## The input
(** C17: the fair queue is safe and never idles.  For every output, every number
    of flows and every order of events, no assertion fails; when packets are
    queued, one is being sent or the schedule job is set; the output has
    exactly the packet that the flow being sent was given, and that flow has
    the smallest time; once all flows are freed, the queue can be freed. *)
Theorem fair_queue_safe o uc w evs :
  flow_ok PacketPass o -> o.(state) = STATE_NONE -> o.(handler_done) = false -> 0 <= o.(mtu) <= INT_MAX ->
  0 < w <= INT_MAX -> (uc = true -> o.(handler_requestcancel) = true) ->
  exists m0 m acts, PacketPassFairQueue_Init o uc w = Some (Some m0) /\ run m0 evs = Some (m, acts) /\
    (m.(freeing) = false -> m.(sending_flow) = None -> m.(schedule_job) = false -> forall a, flow_has m a is_queued = false) /\
    (forall a, m.(sending_flow) = Some a -> exists f, m.(flows) !! a = Some f /\
       m.(output).(job_operation_data) = f.(input).(job_operation_data) /\ m.(output).(job_operation_len) = f.(input).(job_operation_len) /\
       forall b, flow_has m b is_queued = true -> time_of m.(flows) a <= time_of m.(flows) b) /\
    (m.(flows) = ∅ -> PacketPassFairQueue_Free m = Some tt).
Proof.
  intros F Hs Hh Hm Hw Hc. destruct (fair_queue_init o uc w F Hs Hh Hm Hw Hc) as (m0 & E0 & C0 & W0 & _).
  destruct (queue_run_ok evs m0 C0 W0) as (m & acts & Er & C & W & _). exists m0, m, acts. split; [done|]. split; [done|]. split; [|split].
  - intros Hf Hn Hj a. destruct (flow_has m a is_queued) eqn:E; [|done]. apply flow_has_true in E as (f & Hf1 & Hq).
    assert (a ∈ elems m.(queued_tree)) as Hin by (apply (c_queued _ C); eauto). assert (m.(schedule_job) = true); [|congruence].
    apply W; [done|done|]. intros El. rewrite El in Hin. by apply elem_of_nil in Hin.
  - intros a Ha. destruct (c_sending _ C a Ha) as (f & Hf & S). exists f. split; [done|]. destruct (s_output _ _ S) as [-> ->]. split; [done|]. split; [done|].
    intros b (g & Hg & Hq)%flow_has_true. unfold time_of. rewrite Hf, Hg. by eapply (s_first _ _ S).
  - intros He. assert (forall {A} (l : list A), (forall x, x ∉ l) -> l = []) as Nil by (intros A [|x l] H; [done|]; by destruct (H x); left).
    unfold PacketPassFairQueue_Free. rewrite (Nil _ m.(flows_list)).
    + assert (CAvl_IsEmpty m.(queued_tree) = true) as ->.
      { assert (elems m.(queued_tree) = []) as El by (apply Nil; intros a (f & Hf & _)%(c_queued _ C); by rewrite He, lookup_empty in Hf).
        destruct m.(queued_tree); [done|]. by destruct (app_eq_nil _ _ El). }
      destruct (previous_flow m) as [p|] eqn:Hp; [destruct (c_previous _ C p Hp) as (_ & f & Hf & _); by rewrite He, lookup_empty in Hf|].
      destruct (sending_flow m) as [s|] eqn:Hsd; [destruct (c_sending _ C s Hsd) as (f & Hf & _); by rewrite He, lookup_empty in Hf|].
      destruct (c_ctr _ C) as [Hct _]. rewrite He, map_size_empty in Hct. unfold Pending.DebugCounter_Free. destruct Hct as [-> | ->]; done.
    + intros a [f Hf]%(c_list _ C). by rewrite He, lookup_empty in Hf.
Qed.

## Required work
The full set of data above must come back exactly as written.

## Reply
(** C17: the fair queue is safe and never idles.  For every output, every number
    of flows and every order of events, no assertion fails; when packets are
    queued, one is being sent or the schedule job is set; the output has
    exactly the packet that the flow being sent was given, and that flow has
    the smallest time; once all flows are freed, the queue can be freed. *)
Theorem fair_queue_safe o uc w evs :
  flow_ok PacketPass o -> o.(state) = STATE_NONE -> o.(handler_done) = false -> 0 <= o.(mtu) <= INT_MAX ->
  0 < w <= INT_MAX -> (uc = true -> o.(handler_requestcancel) = true) ->
  exists m0 m acts, PacketPassFairQueue_Init o uc w = Some (Some m0) /\ run m0 evs = Some (m, acts) /\
    (m.(freeing) = false -> m.(sending_flow) = None -> m.(schedule_job) = false -> forall a, flow_has m a is_queued = false) /\
    (forall a, m.(sending_flow) = Some a -> exists f, m.(flows) !! a = Some f /\
       m.(output).(job_operation_data) = f.(input).(job_operation_data) /\ m.(output).(job_operation_len) = f.(input).(job_operation_len) /\
       forall b, flow_has m b is_queued = true -> time_of m.(flows) a <= time_of m.(flows) b) /\
    (m.(flows) = ∅ -> PacketPassFairQueue_Free m = Some tt).
Proof.
  intros F Hs Hh Hm Hw Hc. destruct (fair_queue_init o uc w F Hs Hh Hm Hw Hc) as (m0 & E0 & C0 & W0 & _).
  destruct (queue_run_ok evs m0 C0 W0) as (m & acts & Er & C & W & _). exists m0, m, acts. split; [done|]. split; [done|]. split; [|split].
  - intros Hf Hn Hj a. destruct (flow_has m a is_queued) eqn:E; [|done]. apply flow_has_true in E as (f & Hf1 & Hq).
    assert (a ∈ elems m.(queued_tree)) as Hin by (apply (c_queued _ C); eauto). assert (m.(schedule_job) = true); [|congruence].
    apply W; [done|done|]. intros El. rewrite El in Hin. by apply elem_of_nil in Hin.
  - intros a Ha. destruct (c_sending _ C a Ha) as (f & Hf & S). exists f. split; [done|]. destruct (s_output _ _ S) as [-> ->]. split; [done|]. split; [done|].
    intros b (g & Hg & Hq)%flow_has_true. unfold time_of. rewrite Hf, Hg. by eapply (s_first _ _ S).
  - intros He. assert (forall {A} (l : list A), (forall x, x ∉ l) -> l = []) as Nil by (intros A [|x l] H; [done|]; by destruct (H x); left).
    unfold PacketPassFairQueue_Free. rewrite (Nil _ m.(flows_list)).
    + assert (CAvl_IsEmpty m.(queued_tree) = true) as ->.
      { assert (elems m.(queued_tree) = []) as El by (apply Nil; intros a (f & Hf & _)%(c_queued _ C); by rewrite He, lookup_empty in Hf).
        destruct m.(queued_tree); [done|]. by destruct (app_eq_nil _ _ El). }
      destruct (previous_flow m) as [p|] eqn:Hp; [destruct (c_previous _ C p Hp) as (_ & f & Hf & _); by rewrite He, lookup_empty in Hf|].
      destruct (sending_flow m) as [s|] eqn:Hsd; [destruct (c_sending _ C s Hsd) as (f & Hf & _); by rewrite He, lookup_empty in Hf|].
      destruct (c_ctr _ C) as [Hct _]. rewrite He, map_size_empty in Hct. unfold Pending.DebugCounter_Free. destruct Hct as [-> | ->]; done.
    + intros a [f Hf]%(c_list _ C). by rewrite He, lookup_empty in Hf.
Qed.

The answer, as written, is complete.